*** Block opens ***

(** From [w] to [w'] what is recorded and not one of the [objects] was deleted. *)
Record cleaned (objects : list object) (w w' : W) : Prop := {
  cl_held id : held id w' ↔ id = cm_id record_key ∨ held id w ∧
    ¬ (listed (data record_key w) id ∧ id ∉ identity <$> objects);
  cl_record : only_current (data record_key w') (data record_key w);
  cl_others k : k ≠ record_key →
    ¬ (listed (data record_key w) (cm_id k) ∧ cm_id k ∉ identity <$> objects) → data k w' = data k w
}.
Lemma cleaned_same objects w w1 w' w2 :
  same_objects held data w w1 → cleaned objects w1 w' → same_objects held data w' w2 → cleaned objects w w2.
Proof.
  intros [Hh1 Hd1] [Hh Hr Ho] [Hh2 Hd2]. rewrite (Hd1 record_key) in *. split.
  - intros id. by rewrite Hh2, Hh, Hh1.
  - by rewrite Hd2.
  - intros k Hk Hn. by rewrite Hd2, Ho, Hd1.
Qed.
(** The entries from which [id] is not deleted. *)
Lemma not_stale objects D id :
  Forall (fun kv => id ∉ unstructured_targets (deprecatedDependents (snd kv) (asUnstructureds objects)))
    (range D) ↔ ¬ (listed D id ∧ id ∉ identity <$> objects).
Proof.
  rewrite Forall_forall. unfold listed, recorded. setoid_rewrite stale_spec. split.
  - intros Hn [(u & (k & j & Hkj & Hu) & ->) Hni].
    apply (Hn (k, j)); [|split; [by exists u|done]]. rewrite range_perm. by apply elem_of_map_to_list.
  - intros Hn [k j] Hkj [(u & Hu & ->) Hni]. rewrite range_perm in Hkj. apply elem_of_map_to_list in Hkj.
    apply Hn. split; [|done]. exists u. split; [|done]. by exists k, j.
Qed.
Lemma obeys_cleanupOnce objects s : I (world s) → held (cm_id record_key) (world s) →
  obeys (cleanupOnce d objects) s
    (fun e s' => e = None ∧ local s' = local s ∧ cleaned objects (world s) (world s')).
Proof.
  intros Hs Hheld.
  unfold cleanupOnce. eapply obeys_bind; [by apply obeys_getLifecycleConfigMap|].
  intros [cm e] s1 Hs1 (Hu & HD & Hr). cbn [fst snd] in *.
  destruct e as [e|]; [by destruct Hr as (_ & [] & _)|].
  eapply obeys_bind; [apply (obeys_cleanupEntries objects _ s1 s Hs1 Hu (eq_sym HD) Hs)|].
  intros [acc b] s2 Hs2 [Hb Hl2 He Hh2 Hd2]. simpl in Hb, He. subst b. cbn [fst snd].
  assert (Hc : is_record (cleanedCm cm acc)) by exact Hr.
  eapply obeys_bind; [apply obeys_Apply; [done|by apply record_complete]|].
  intros res s3 Hs3 (Hres & Hl3 & Hh3 & Hd3). apply obeys_ret; [done|].
  split; [unfold Result.OnFailure, Result.IsFailure, Result.IsSuccess; by rewrite Hres|].
  split; [congruence|]. split.
  - intros id. rewrite Hh3, (record_identity _ Hc), Hh2, <- HD, not_stale. tauto.
  - rewrite Hd3. destruct Hc as [_ Hk]. unfold object_key in Hk. simpl in Hk. intros k. simpl.
    rewrite decide_True by done. rewrite <- HD.
    assert (Hall : ∀ k, acc !! k = if decide (k = getCurrentGenKey d) then default ∅ (cm_Data cm) !! k else None).
    { intros k'. rewrite He. destruct (decide (k' = getCurrentGenKey d)) as [Ek|Hk'].
      - rewrite decide_False by tauto. done.
      - case_decide as Hin; [done|]. destruct (default ∅ (cm_Data cm) !! k') as [j|] eqn:Ej; [|done].
        destruct Hin. split; [done|]. apply list_elem_of_fmap. exists (k', j). split; [done|].
        rewrite range_perm. by apply elem_of_map_to_list. }
    unfold cleanedCm. destruct (cm_Data cm); simpl; [apply Hall|].
    rewrite lookup_empty. by case_decide.
  - intros k Hk Hn. rewrite Hd3, applied_data_other.
    + apply Hd2, not_stale. by rewrite HD.
    + destruct (record_complete _ Hc) as [_ Ht]. rewrite target_typed, (record_identity _ Hc) by done.
      by intros [= E].
Qed.
Lemma obeys_CleanupDependents objects s : I (world s) → held (cm_id record_key) (world s) →
  obeys (CleanupDependents d objects) s
    (fun e s' => e = None ∧ local s' = local s ∧ cleaned objects (world s) (world s')).
Proof.
  intros Hs Hheld. apply obeys_retry. unfold cleanupAttempt.
  eapply obeys_bind; [by apply obeys_cleanupOnce|]. intros e s1 Hs1 (-> & Hq). by apply obeys_ret.
Qed.
End LifecycleSteps.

*** Block closes ***

In the listing above, start at the line with "apply (Hn (k, j));", go on through the line with "rewrite decide_True by", and copy each of those lines exactly; leave out all the rest.

    apply (Hn (k, j)); [|split; [by exists u|done]]. rewrite range_perm. by apply elem_of_map_to_list.
  - intros Hn [k j] Hkj [(u & Hu & ->) Hni]. rewrite range_perm in Hkj. apply elem_of_map_to_list in Hkj.
    apply Hn. split; [|done]. exists u. split; [|done]. by exists k, j.
Qed.
Lemma obeys_cleanupOnce objects s : I (world s) → held (cm_id record_key) (world s) →
  obeys (cleanupOnce d objects) s
    (fun e s' => e = None ∧ local s' = local s ∧ cleaned objects (world s) (world s')).
Proof.
  intros Hs Hheld.
  unfold cleanupOnce. eapply obeys_bind; [by apply obeys_getLifecycleConfigMap|].
  intros [cm e] s1 Hs1 (Hu & HD & Hr). cbn [fst snd] in *.
  destruct e as [e|]; [by destruct Hr as (_ & [] & _)|].
  eapply obeys_bind; [apply (obeys_cleanupEntries objects _ s1 s Hs1 Hu (eq_sym HD) Hs)|].
  intros [acc b] s2 Hs2 [Hb Hl2 He Hh2 Hd2]. simpl in Hb, He. subst b. cbn [fst snd].
  assert (Hc : is_record (cleanedCm cm acc)) by exact Hr.
  eapply obeys_bind; [apply obeys_Apply; [done|by apply record_complete]|].
  intros res s3 Hs3 (Hres & Hl3 & Hh3 & Hd3). apply obeys_ret; [done|].
  split; [unfold Result.OnFailure, Result.IsFailure, Result.IsSuccess; by rewrite Hres|].
  split; [congruence|]. split.
  - intros id. rewrite Hh3, (record_identity _ Hc), Hh2, <- HD, not_stale. tauto.
  - rewrite Hd3. destruct Hc as [_ Hk]. unfold object_key in Hk. simpl in Hk. intros k. simpl.
    rewrite decide_True by done. rewrite <- HD.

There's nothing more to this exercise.